TASK OBJECTIVE >> Among the entries below, extract exactly the lines that run from the one with "assert (b ∈" through the one with "- change (default 0 None)", both ends included.

Stored data entries:
—————

(** A table body frees the pointers of the table that are not null. *)
Lemma reclaim_entries a live z cs a1 d i l0 :
  allocator_wf a1 → claimed a (live ++ cs) a1 → 0 ∉ live → Forall (λ b, Z.of_nat b ≤ u32_max)%Z (l0 ++ live) →
  ∃ a2, for_each (seq (length l0) (length live + z)) (reclaim_entry (table_of (l0 ++ live ++ replicate z 0)))
      (mkEngine a1 d, i) = (Ok tt, (mkEngine a2 (without live d), i)) ∧ allocator_wf a2 ∧ claimed a cs a2.
Proof.
  revert a1 d l0. induction live as [|b live IH]; intros a1 d l0 Hwf Hc H0 Hb.
  - cbn in *. exists a1. split_and!; [|done..]. revert l0 Hb. induction z as [|z IH]; intros l0 Hb; [done|].
    cbn [Nat.add seq for_each]. assert (reclaim_entry (table_of (l0 ++ replicate (S z) 0)) (length l0) = mret tt) as ->.
    { unfold reclaim_entry. rewrite (table_entry_of _ _ 0); [done| |done].
      rewrite lookup_app_r by lia. by rewrite Nat.sub_diag. }
    run_get. specialize (IH (l0 ++ [0])). rewrite length_app in IH. cbn [length] in IH. rewrite Nat.add_1_r in IH.
    change (replicate (S z) 0) with ([0] ++ replicate z 0). rewrite (app_assoc l0). apply IH. apply Forall_app in Hb as [? _]. rewrite app_nil_r. apply Forall_app. split; [done|].
    by repeat constructor.
  - apply not_elem_of_cons in H0 as [Hb0 H0]. pose proof Hb as Hball. apply Forall_app in Hb as [Hl0 Hb]. apply Forall_cons in Hb as [Hbb Hb].
    destruct (release_block a b (live ++ cs) a1 d i Hwf Hc) as (a2 & Hr & Hf & Hwf2 & Hc2).
    destruct (IH a2 (delete b d) (l0 ++ [b]) Hwf2 Hc2 H0) as (a3 & Hr3 & Hwf3 & Hc3).
    { rewrite <-app_assoc. done. }
    exists a3. split_and!; [|done..]. cbn [length Nat.add seq for_each].
    assert (reclaim_entry (table_of (l0 ++ (b :: live) ++ replicate z 0)) (length l0) =
      (on_allocator (free_block b);; remove_block b)) as ->.
    { unfold reclaim_entry. rewrite (table_entry_of _ _ b); [by destruct b| |done].
      rewrite lookup_app_r by lia. by rewrite Nat.sub_diag. }
    erewrite bind_ok by exact Hr. rewrite length_app, <-!app_assoc in Hr3. cbn [length app] in Hr3.
    rewrite Nat.add_1_r in Hr3. cbn [app]. rewrite Hr3. by rewrite without_commute.
Qed.

(** The direct pointers are freed and cleared. *)
Lemma reclaim_directs a live z cs a1 d i k :
  allocator_wf a1 → claimed a (live ++ cs) a1 → 0 ∉ live → direct_blocks i = replicate k 0 ++ live ++ replicate z 0 →
  ∃ a2, for_each (seq k (length live + z)) reclaim_direct (mkEngine a1 d, i) =
      (Ok tt, (mkEngine a2 (without live d), set_direct (replicate (k + (length live + z)) 0) i)) ∧
    allocator_wf a2 ∧ claimed a cs a2.
Proof.
  revert a1 d i k. induction live as [|b live IH]; intros a1 d i k Hwf Hc H0 Hi.
  - cbn in *. exists a1. split_and!; [|done..]. revert k Hi. induction z as [|z IH]; intros k Hi.
    + cbn [replicate app] in Hi. rewrite app_nil_r in Hi. cbn. rewrite Nat.add_0_r, <-Hi. by destruct i.
    + cbn [seq for_each]. assert (reclaim_direct k (mkEngine a1 d, i) = (Ok tt, (mkEngine a1 d, i))) as Hk.
      { unfold reclaim_direct. run_get. cbn [snd]. rewrite Hi, lookup_app_r by (rewrite length_replicate; lia).
        by rewrite length_replicate, Nat.sub_diag. }
      erewrite bind_ok by exact Hk. rewrite (IH (S k)); [by rewrite Nat.add_succ_comm|].
      rewrite Hi. change (replicate (S z) 0) with ([0] ++ replicate z 0). rewrite app_assoc. f_equal.
      change [0] with (replicate 1 0). by rewrite <-replicate_add, Nat.add_1_r.
  - apply not_elem_of_cons in H0 as [Hb0 H0].
    destruct (release_block a b (live ++ cs) a1 d i Hwf Hc) as (a2 & Hr & Hf & Hwf2 & Hc2).
    destruct (IH a2 (delete b d) (set_direct (replicate (S k) 0 ++ live ++ replicate z 0) i) (S k) Hwf2 Hc2 H0)
      as (a3 & Hr3 & Hwf3 & Hc3); [done|].
    exists a3. split_and!; [|done..]. cbn [length Nat.add seq for_each].
    assert (reclaim_direct k (mkEngine a1 d, i) =
      (Ok tt, (mkEngine a2 (delete b d), set_direct (replicate (S k) 0 ++ live ++ replicate z 0) i))) as Hk.
    { unfold reclaim_direct. run_get. cbn [snd]. rewrite Hi, lookup_app_r by (rewrite length_replicate; lia).
      rewrite length_replicate, Nat.sub_diag. cbn [app lookup list_lookup].
      assert ((b =? 0) = false) as -> by (by apply Nat.eqb_neq).
      unfold on_allocator, zoom, mbind, comp_bind. cbn [fst snd allocator]. rewrite Hf. cbn [with_allocator remove_block on_inode modify fst snd allocator block_data].
      unfold on_inode, modify. cbn [snd fst]. rewrite Hi, insert_app_r_alt, length_replicate, Nat.sub_diag by (rewrite length_replicate; lia). 
      change (<[0:=0]> ((b :: live) ++ replicate z 0)) with ([0] ++ live ++ replicate z 0).
      by rewrite (assoc_L (++) (replicate k 0)), <-replicate_S_end. }
    erewrite bind_ok by exact Hk. rewrite Hr3. by rewrite without_commute, Nat.add_succ_comm.
Qed.

Lemma pointers_live staged off n :
  pointers staged (length staged) off n =
    take n (drop off staged) ++ replicate (n - length (take n (drop off staged))) 0.
Proof.
  assert (length (take n (drop off staged)) = n `min` (length staged - off)) as Hl by (by rewrite length_take, length_drop).
  apply list_eq. intros j. destruct (decide (j < n)) as [Hj|Hj].
  - rewrite lookup_pointers by done. case_decide.
    + rewrite lookup_app_l by lia. rewrite lookup_take_lt, lookup_drop by done. symmetry. apply list_lookup_lookup_total_lt. lia.
    + rewrite lookup_app_r by lia. symmetry. apply lookup_replicate_2. lia.
  - rewrite !lookup_ge_None_2; [done| |rewrite length_pointers; lia].
    rewrite length_app, length_replicate. lia.
Qed.

(** The indirect table, its blocks and the pointer to it are given up. *)
Lemma reclaim_table_run a live z t cs a1 d i :
  allocator_wf a1 → claimed a (live ++ t :: cs) a1 → 0 ∉ live → Forall (λ b, Z.of_nat b ≤ u32_max)%Z live →
  length live + z = PTRS_PER_BLOCK → d !! t = Some (table_of (live ++ replicate z 0)) →
  ∃ a2, (reclaim_table reclaim_entry t;; on_allocator (free_block t);; on_inode (set_indirect 0)) (mkEngine a1 d, i) =
      (Ok tt, (mkEngine a2 (without live (delete t d)), set_indirect 0 i)) ∧ allocator_wf a2 ∧ claimed a cs a2.
Proof.
  intros Hwf Hc H0 Hb Hz Ht.
  destruct (reclaim_entries a live z (t :: cs) a1 (delete t d) i [] Hwf Hc H0 Hb) as (a2 & Hr & Hwf2 & Hc2).
  destruct (claimed_free (E := FsError) a t cs a2 Hwf2 Hc2) as (a3 & Hf & Hwf3 & Hc3).
  exists a3. split_and!; [|done..]. cbn [length app] in Hr. rewrite Hz in Hr.
  erewrite (bind_ok _ _ _ tt (mkEngine a2 (without live (delete t d)), i)).
  - erewrite (bind_ok _ _ _ tt (mkEngine a3 (without live (delete t d)), i)); [done|].
    unfold on_allocator, zoom. cbn. by rewrite Hf.
  - unfold reclaim_table. run_get. cbn [fst block_data]. rewrite Ht. erewrite bind_ok by reflexivity. exact Hr.
Qed.

(** The blocks that the inode's pointers do not reach. *)
Definition unreached (staged : list nat) (tbl : option nat) : list nat :=
  match tbl with
  | None => drop DIRECT_BLOCKS_COUNT staged
  | Some _ => drop PTRS_PER_BLOCK (drop DIRECT_BLOCKS_COUNT staged)
  end.

Lemma elem_of_prefix (l : list nat) k b : NoDup l → ((b ∈ l) ∧ (b ∉ drop k l)) ↔ b ∈ take k l.
Proof.
  intros Hd. rewrite <-(take_drop k l) in Hd at 1. apply NoDup_app in Hd as (_ & Hn & _).
  rewrite <-(take_drop k l) at 1. rewrite elem_of_app. split; [tauto|]. intros Hb. split; [by left|by apply Hn].
Qed.

Section truncate.
Context (e : SpfsV2Engine) (content : bytes) (staged : list nat) (tbl : option nat).
Context (He : engine_wf e).

Lemma staged_sound s : writing e content staged (length staged) tbl s →
  (0 ∉ staged) ∧ Forall (λ b, Z.of_nat b ≤ u32_max)%Z staged.
Proof.
  intros Hw. split.
  - intros H0. by destruct (writing_new e He _ _ _ _ _ 0 Hw) as [? _]; [apply elem_of_app; left|].
  - apply Forall_forall. intros b Hb. apply (writing_new e He _ _ _ _ _ b Hw), elem_of_app. by left.
Qed.

Lemma truncate_run s n m : writing e content staged (length staged) tbl s →
  ∃ s', truncate_and_reclaim (s.1, set_sizes n m s.2) = (Ok tt, s') ∧
    fresh_inode s'.2 ∧ inode_size s'.2 = 0%Z ∧ allocator_wf (allocator s'.1) ∧
    claimed (allocator e) (unreached staged tbl) (allocator s'.1) ∧
    ∀ b, block_data s'.1 !! b =
      if decide ((b ∈ staged ++ option_list tbl) ∧ (b ∉ unreached staged tbl)) then None else block_data s.1 !! b.
Proof.
  intros Hw. destruct (staged_sound s Hw) as [H0 Hbound]. destruct s as [[a1 d] i]. pose proof Hw as [H1 H2 H3 H4 H5 H6 _ _ _].
  cbn [fst snd allocator block_data] in *. set (l1 := take DIRECT_BLOCKS_COUNT staged).
  set (l2 := take PTRS_PER_BLOCK (drop DIRECT_BLOCKS_COUNT staged)).
  assert (staged = l1 ++ drop DIRECT_BLOCKS_COUNT staged) as Hs1 by (symmetry; apply take_drop).
  assert (drop DIRECT_BLOCKS_COUNT staged = l2 ++ drop PTRS_PER_BLOCK (drop DIRECT_BLOCKS_COUNT staged)) as Hs2
    by (symmetry; apply take_drop).
  assert ((0 ∉ l1) ∧ (0 ∉ l2)) as [H01 H02].
  { split; intros Hin; apply H0; [by eapply elem_of_taken|by eapply elem_of_dropped, elem_of_taken]. }
  rewrite pointers_live, drop_0 in H3. fold l1 in H3.
  assert (length l1 + (DIRECT_BLOCKS_COUNT - length l1) = DIRECT_BLOCKS_COUNT) as Hl1.
  { unfold l1. rewrite length_take. lia. }
  rewrite Hs1 in H2 at 1. rewrite <-app_assoc in H2.
  destruct (reclaim_directs (allocator e) l1 (DIRECT_BLOCKS_COUNT - length l1) (drop DIRECT_BLOCKS_COUNT staged ++ option_list tbl)
    a1 d (set_sizes n m i) 0 H1 H2 H01 H3) as (a2 & Hr2 & Hwf2 & Hc2). rewrite Hl1 in Hr2. cbn [Nat.add] in Hr2.
  unfold truncate_and_reclaim. erewrite bind_ok by exact Hr2. run_get. cbn [snd set_direct set_sizes indirect_block].
  destruct tbl as [t|]; rewrite H4.
  - change (default 0 (Some t)) with t. rewrite Hs2, <-app_assoc in Hc2.
    assert (t ≠ 0 ∧ (t ∉ staged)) as [Ht0 Hta].
    { split; [|by eapply writing_apart].
      by destruct (writing_new e He _ _ _ _ _ t Hw) as [? _]; [apply elem_of_app; right; left|]. }
    assert ((t =? 0) = false) as -> by (by apply Nat.eqb_neq).
    destruct (reclaim_table_run (allocator e) l2 (PTRS_PER_BLOCK - length l2) t
      (drop PTRS_PER_BLOCK (drop DIRECT_BLOCKS_COUNT staged)) a2 (without l1 d)
      (set_direct (replicate DIRECT_BLOCKS_COUNT 0) (set_sizes n m i))) as (a4 & Hr4 & Hwf4 & Hc4); [done| |done| | | |].
    + eapply claimed_permutation; [|exact Hc2]. cbn [option_list]. apply Permutation_app_head.
      by rewrite Permutation_app_comm.
    + unfold l2. by apply Forall_take, Forall_drop.
    + assert (length l2 ≤ PTRS_PER_BLOCK) by (unfold l2; rewrite length_take; lia). lia.
    + rewrite lookup_without, decide_False by (intros ?%elem_of_taken; done). by rewrite (H6 t eq_refl), pointers_live.
    + erewrite bind_ok by exact Hr4. run_get. cbn [snd set_direct set_sizes set_indirect double_indirect].
      rewrite H5. cbn [Nat.eqb]. run_get. eexists. split; [reflexivity|]. cbn [fst snd allocator block_data].
      split_and!; [done|done|done|done|]. intros b. rewrite lookup_without, lookup_delete, lookup_without. cbn [unreached option_list].
      pose proof (elem_of_prefix staged (DIRECT_BLOCKS_COUNT + PTRS_PER_BLOCK) b (staged_distinct _ _ _ _ _ _ Hw)) as Hp.
      rewrite <-take_take_drop, <-drop_drop, elem_of_app in Hp. fold l1 l2 in Hp.
      assert (b ∈ staged ++ [t] ↔ b ∈ staged ∨ t = b) as Hst
        by (rewrite elem_of_app, list_elem_of_singleton; naive_solver).
      assert (t = b → b ∉ drop PTRS_PER_BLOCK (drop DIRECT_BLOCKS_COUNT staged)) as Htn
        by (intros <- Hin; by apply Hta; eapply elem_of_dropped, elem_of_dropped).
      repeat case_decide; naive_solver.
  - change (default 0 None) with 0. cbn [Nat.eqb]. run_get. run_get. cbn [snd set_direct set_sizes double_indirect].
    rewrite H5. cbn [Nat.eqb]. run_get. eexists. split; [reflexivity|]. cbn [fst snd allocator block_data].
    split_and!; [done|done|done| |].
    + cbn in Hc2. by rewrite app_nil_r in Hc2.
    + intros b. rewrite lookup_without. apply decide_ext. cbn [unreached option_list]. rewrite app_nil_r.
      symmetry. apply elem_of_prefix. by eapply staged_distinct.
Qed.
End truncate.

(** The number of blocks of a write that no pointer reaches: those after the
    sixth when no block is left for the table, and those after the table's last
    entry, since nothing ever fills the double-indirect table. *)
Definition lost_blocks (e : SpfsV2Engine) (content : bytes) : nat :=
  let n := blocks_needed content in
  if n <=? DIRECT_BLOCKS_COUNT then 0
  else if n =? free_blocks (allocator e) then n - DIRECT_BLOCKS_COUNT
  else n - (DIRECT_BLOCKS_COUNT + PTRS_PER_BLOCK).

—————

ANSWER FOR THE TASK >>
      assert (b ∈ staged ++ [t] ↔ b ∈ staged ∨ t = b) as Hst
        by (rewrite elem_of_app, list_elem_of_singleton; naive_solver).
      assert (t = b → b ∉ drop PTRS_PER_BLOCK (drop DIRECT_BLOCKS_COUNT staged)) as Htn
        by (intros <- Hin; by apply Hta; eapply elem_of_dropped, elem_of_dropped).
      repeat case_decide; naive_solver.
  - change (default 0 None) with 0. cbn [Nat.eqb]. run_get. run_get. cbn [snd set_direct set_sizes double_indirect].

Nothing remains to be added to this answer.